### Collected data
□ □ □ □
(** A first component that covers the whole master, followed by B. *)
Definition full_world : @World E10 :=
  world_of
    [ ("master.shp", master10);
      ("data/A/a.shp", @layer E10 [Raster.strip 0 12] (Some laea));
      ("data/B/b.shp", @layer E10 [Raster.strip 3 7] (Some laea)) ]
    ["data/A/a.shp"; "data/B/b.shp"].

(** A component file without features and without a reference system,
    then B. *)
Definition hollow_world : @World E10 :=
  world_of
    [ ("master.shp", master10);
      ("data/A/a.shp", mkGDF [None] None);
      ("data/B/b.shp", @layer E10 [Raster.strip 3 7] (Some laea)) ]
    ["data/A/a.shp"; "data/B/b.shp"].

(** A component with features but no reference system. *)
Definition naive_world : @World E10 :=
  world_of
    [ ("master.shp", master10);
      ("data/A/a.shp", @layer E10 [Raster.strip 0 6] None) ]
    ["data/A/a.shp"].

(** A master file without features and without a reference system. *)
Definition void_world : @World E10 :=
  world_of [ ("master.shp", mkGDF [] None) ] ["data/A/a.shp"].

(** A layer in geographic coordinates. *)
Definition wgs84_layer : @GeoDataFrame E10 :=
  @layer E10 [Raster.strip 0 10] (Some wgs84).

End Examples.

(** ** Further notions and worlds *)

(** Strictly ascending, for the byte-wise lexicographic order. *)
Definition string_lt (a b : string) : Prop := string_le a b /\ a <> b.

(** The layer names of the files read among a list of library calls. *)
Definition names_read (layer_name_from : string) (l : list event) : list string :=
  map (layer_name_of layer_name_from) (reads l).

(** A character occurs in a string. *)
Fixpoint occurs (c : ascii) (s : string) : bool :=
  match s with
  | EmptyString => false
  | String d s' => Ascii.eqb d c || occurs c s'
  end.

(** A file name: not empty, not ["."], without a separator. *)
Definition is_file_name (f : string) : Prop :=
  f <> "" /\ f <> "." /\ occurs "/"%char f = false.

(** Among the files read in [l], [shp] has features and was dissolved, in
    the master's frame, to [comp_union]: the loop allocated it. *)
Definition allocated_in {E : GeometryEngine} (W : World) (master : GeoDataFrame)
    (l : list event) (shp : string) (comp_union : geom) : Prop :=
  In shp (reads l)
  /\ len (validated W shp) <> 0%nat
  /\ exists lc, conform_component master shp (validated W shp) = (lc, inr comp_union).

Module MoreExamples.

(** A master in geographic coordinates; A in another projected system, B
    already in the system the master is brought to, N with null rows. *)
Definition mixed_world : @World Examples.E10 :=
  Examples.world_of
    [ ("master.shp", @Examples.layer Examples.E10 [Raster.strip 0 10]
                       (Some Examples.wgs84));
      ("data/A/a.shp", @Examples.layer Examples.E10 [Raster.strip 0 6]
                         (Some Examples.laea));
      ("data/B/b.shp", @Examples.layer Examples.E10 [Raster.strip 3 4]
                         (Some EPSG_5551));
      ("data/N/n.shp", @mkGDF Examples.E10 [None; Some (Raster.strip 8 4); None]
                         (Some Examples.laea)) ]
    ["data/N/n.shp"; "data/B/b.shp"; "data/A/a.shp"].

(** The master the loop works with in [mixed_world]. *)
Definition mixed_master : @GeoDataFrame Examples.E10 :=
  @Examples.layer Examples.E10 [Raster.strip 0 10] (Some EPSG_5551).

(** A master and no shapefile under the components root. *)
Definition lonely_world : @World Examples.E10 :=
  Examples.world_of [ ("master.shp", Examples.master10) ] [].

(** B lies within A. *)
Definition nested_world : @World Examples.E10 :=
  Examples.world_of
    [ ("master.shp", Examples.master10);
      ("data/A/a.shp", @Examples.layer Examples.E10 [Raster.strip 0 6]
                         (Some Examples.laea));
      ("data/B/b.shp", @Examples.layer Examples.E10 [Raster.strip 2 3]
                         (Some Examples.laea)) ]
    ["data/A/a.shp"; "data/B/b.shp"].

(** Records of two layers, out of order. *)
Definition three_records : list record :=
  [ mkRecord "B" (3 # 10); mkRecord "A" (1 # 4); mkRecord "B" (1 # 2) ].

End MoreExamples.

(** ** The aggregator over the arithmetic of a column

    Lines 122-128 group, add and round a column of Python floats.  The
    grouping is the program's; adding a column and rounding it are the
    library's and depend on the number representation.  Here the aggregator
    is written once for any such arithmetic; [aggregate] above is its
    instance at exact rationals, and [Binary64] below gives the arithmetic
    of binary64 floats. *)

Class ColumnArithmetic : Type := {
  num : Type;
  (** the sum of the values of one group, in row order *)
  column_sum : list num -> num;
  (** [round(1)] of one value *)
  round_1 : num -> num
}.

Section Aggregator.

Context {A : ColumnArithmetic}.

(** A row of a frame with the columns [Layer] and [area_ha]. *)
Record row : Type := mkRow {
  row_layer : string;
  row_area : num
}.

(** The group keys of [groupby("Layer")]: each name once, ascending. *)
Definition keys_of_rows (df : list row) : list string :=
  nodup string_dec (sorted (map row_layer df)).

(** [df.groupby("Layer", as_index=False)["area_ha"].sum()] *)
Definition groupby_sum_rows (df : list row) : M (list row) :=
  match df with
  | [] => raise (KeyError "Layer")
  | _ =>
      ret (map (fun k =>
                  mkRow k (column_sum
                             (map row_area
                                  (filter (fun r => String.eqb (row_layer r) k) df))))
               (keys_of_rows df))
  end.

(** [df["area_ha"] = df["area_ha"].round(1)] *)
Definition round_rows (df : list row) : list row :=
  map (fun r => mkRow (row_layer r) (round_1 (row_area r))) df.

(** Lines 122-128. *)
Definition aggregate_rows (results : list row) : M (list row) :=
  (df <- groupby_sum_rows results ;; ret (round_rows df))%py.

(** The values recorded under a layer name, in the order of the records:
    what the statements about the table are measured against. *)
Fixpoint areas_of_layer (name : string) (results : list row) : list num :=
  match results with
  | [] => []
  | r :: rest =>
      if String.eqb (row_layer r) name
      then row_area r :: areas_of_layer name rest
      else areas_of_layer name rest
  end.

End Aggregator.

(** Exact rationals: the arithmetic of [aggregate]. *)
Definition exact_arithmetic : ColumnArithmetic :=
  {| num := Q; column_sum := Qsum; round_1 := round1 |}.

Definition row_of_record (r : record) : @row exact_arithmetic :=
  @mkRow exact_arithmetic (Layer r) (area_ha r).

Definition record_of_row (r : @row exact_arithmetic) : record :=
  mkRecord (row_layer r) (row_area r).

(** Binary64 floats: what [numpy] and [pandas] compute with. *)
Module Binary64.
Import PrimInt63 PrimFloat.

Definition two52 : float := of_uint63 4503599627370496%uint63.

(** Round to the nearest integer, ties to even ([rint]), by the shift
    through 2^52 under the default rounding mode. *)
Definition rint (x : float) : float :=
  let a := abs x in
  if ltb a two52
  then let r := sub (add a two52) two52 in
       if ltb x zero then opp r else r
  else x.











End Binary64.

(** * Properties *)

(** ** The raster engine keeps the library's contract *)

Module RasterFacts.
Import Raster.

Lemma mem_In x g : mem x g = true <-> In x g.
Proof.
  unfold mem. rewrite existsb_exists. split.
  - intros (y & Hy & Heq). apply Nat.eqb_eq in Heq. now subst.
  - intros H. exists x. split; [assumption | apply Nat.eqb_refl].
Qed.

Lemma mem_false x g : mem x g = false <-> ~ In x g.
Proof.
  rewrite <- mem_In. destruct (mem x g); split; congruence.
Qed.

Lemma dedup_In x g : In x (dedup g) <-> In x g.
Proof.
  induction g as [|y r IH]; simpl; [tauto|].
  destruct (mem y r) eqn:Hm; simpl; rewrite IH.
  - apply mem_In in Hm. split; [tauto|]. intros [->|H]; assumption.
  - tauto.
Qed.

Lemma dedup_NoDup g : NoDup (dedup g).
Proof.
  induction g as [|y r IH]; simpl; [constructor|].
  destruct (mem y r) eqn:Hm; [assumption|].
  constructor; [|assumption].
  rewrite dedup_In. now apply mem_false.
Qed.

Lemma mem_filter f x g :
  mem x (filter f g) = mem x g && f x.
Proof.
  destruct (mem x (filter f g)) eqn:H1.
  - apply mem_In in H1. apply filter_In in H1 as [H1 H2].
    apply mem_In in H1. now rewrite H1, H2.
  - destruct (mem x g) eqn:H2; [|reflexivity].
    destruct (f x) eqn:H3; [|reflexivity].
    apply mem_false in H1. exfalso. apply H1.
    apply filter_In. split; [now apply mem_In | assumption].
Qed.

Lemma dedup_filter f g : dedup (filter f g) = filter f (dedup g).
Proof.
  induction g as [|y r IH]; simpl; [reflexivity|].
  destruct (f y) eqn:Hf; simpl.
  - rewrite mem_filter, Hf, andb_true_r.
    destruct (mem y r); simpl; [assumption|].
    now rewrite Hf, IH.
  - destruct (mem y r); simpl; [assumption|].
    now rewrite Hf.
Qed.

Lemma filter_split_length {A} (f : A -> bool) l :
  List.length l
  = (List.length (filter f l) + List.length (filter (fun x => negb (f x)) l))%nat.
Proof.
  induction l as [|y r IH]; simpl; [reflexivity|].
  destruct (f y); simpl; lia.
Qed.

Lemma count_ext a b : (forall p, In p a <-> In p b) -> count a = count b.
Proof.
  intros H. unfold count. apply Permutation_length.
  apply NoDup_Permutation; try apply dedup_NoDup.
  intros x. rewrite !dedup_In. apply H.
Qed.

Lemma count_split a b : count b = (count (inter a b) + count (diff b a))%nat.
Proof.
  unfold count, inter, diff. rewrite !dedup_filter.
  apply filter_split_length.
Qed.

Lemma laws (cell_m2 : positive) : GeometryLaws (engine cell_m2).
Proof.
  constructor; simpl.
  - intros gs p. rewrite List.in_concat. split.
    + intros (g & Hg & Hp). now exists g.
    + intros (g & Hg & Hp). now exists g.
  - intros a b p. unfold inter. rewrite filter_In, mem_In. tauto.
  - intros a b p. unfold diff. rewrite filter_In, negb_true_iff, mem_false. tauto.
  - intros [|x g]; simpl; split; try congruence; try tauto.
    intros H. exfalso. apply (H x). now left.
  - intros g. unfold Qle. simpl. lia.
  - intros a b H. now rewrite (count_ext a b H).
  - intros a b. rewrite (count_split a b).
    unfold Qeq. simpl. lia.
Qed.

End RasterFacts.

(** ** Computations *)

Lemma bind_ok {A B : Type} (m : M A) (k : A -> M B) l a :
  m = (l, inr a) -> bind m k = (l ++ calls (k a), outcome (k a)).
Proof.
  intros ->. unfold bind, calls, outcome. now destruct (k a).
Qed.

Lemma bind_raise {A B : Type} (m : M A) (k : A -> M B) l e :
  m = (l, inl e) -> bind m k = (l, inl e).
Proof. now intros ->. Qed.

Lemma bind_inr_inv {A B : Type} (m : M A) (k : A -> M B) l b :
  bind m k = (l, inr b) ->
  exists l1 a l2, m = (l1, inr a) /\ k a = (l2, inr b) /\ l = l1 ++ l2.
Proof.
  destruct m as [l1 [e|a]]; simpl; [discriminate|].
  destruct (k a) as [l2 r] eqn:Hk. intros [= <- ->].
  now exists l1, a, l2.
Qed.

Lemma bind_ext {A B : Type} (m : M A) (k k' : A -> M B) :
  (forall a, k a = k' a) -> bind m k = bind m k'.
Proof.
  intros H. destruct m as [l [e|a]]; simpl; [reflexivity|]. now rewrite H.
Qed.

Section Steps.

Context {E : GeometryEngine}.
Variable W : World.

Lemma read_any_vector_eq path :
  _read_any_vector W path = (read_calls W path, inr (validated W path)).
Proof.
  unfold _read_any_vector, read_calls, validated. simpl.
  now destruct (len (keep_notnull (read_file W path)) =? 0)%nat.
Qed.

Lemma validated_crs path : crs (validated W path) = crs (read_file W path).
Proof.
  unfold validated.
  now destruct (len (keep_notnull (read_file W path)) =? 0)%nat.
Qed.

Lemma read_calls_reads path : reads (read_calls W path) = [path].
Proof.
  unfold read_calls.
  now destruct (len (keep_notnull (read_file W path)) =? 0)%nat.
Qed.

Lemma read_calls_no_work path :
  forallb (fun ev => negb (is_geometry_work ev)) (read_calls W path) = true.
Proof.
  unfold read_calls.
  now destruct (len (keep_notnull (read_file W path)) =? 0)%nat.
Qed.

Lemma intersect_with_remaining_eq comp_union master_union :
  let allocated := intersection comp_union master_union in
  intersect_with_remaining comp_union master_union
  = (if is_empty allocated then [EvIntersection]
     else [EvIntersection; EvArea; EvDifference],
     inr (allocated, recorded_area allocated,
          if is_empty allocated then master_union
          else difference master_union allocated)).
Proof.
  unfold intersect_with_remaining, recorded_area. simpl.
  now destruct (is_empty (intersection comp_union master_union)).
Qed.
□ □ □ □
### TASK TO CARRY OUT
Among the entries above, how many lines hold the string "Fixpoint"? Answer with the number only.

### ANSWER FOR THE TASK
2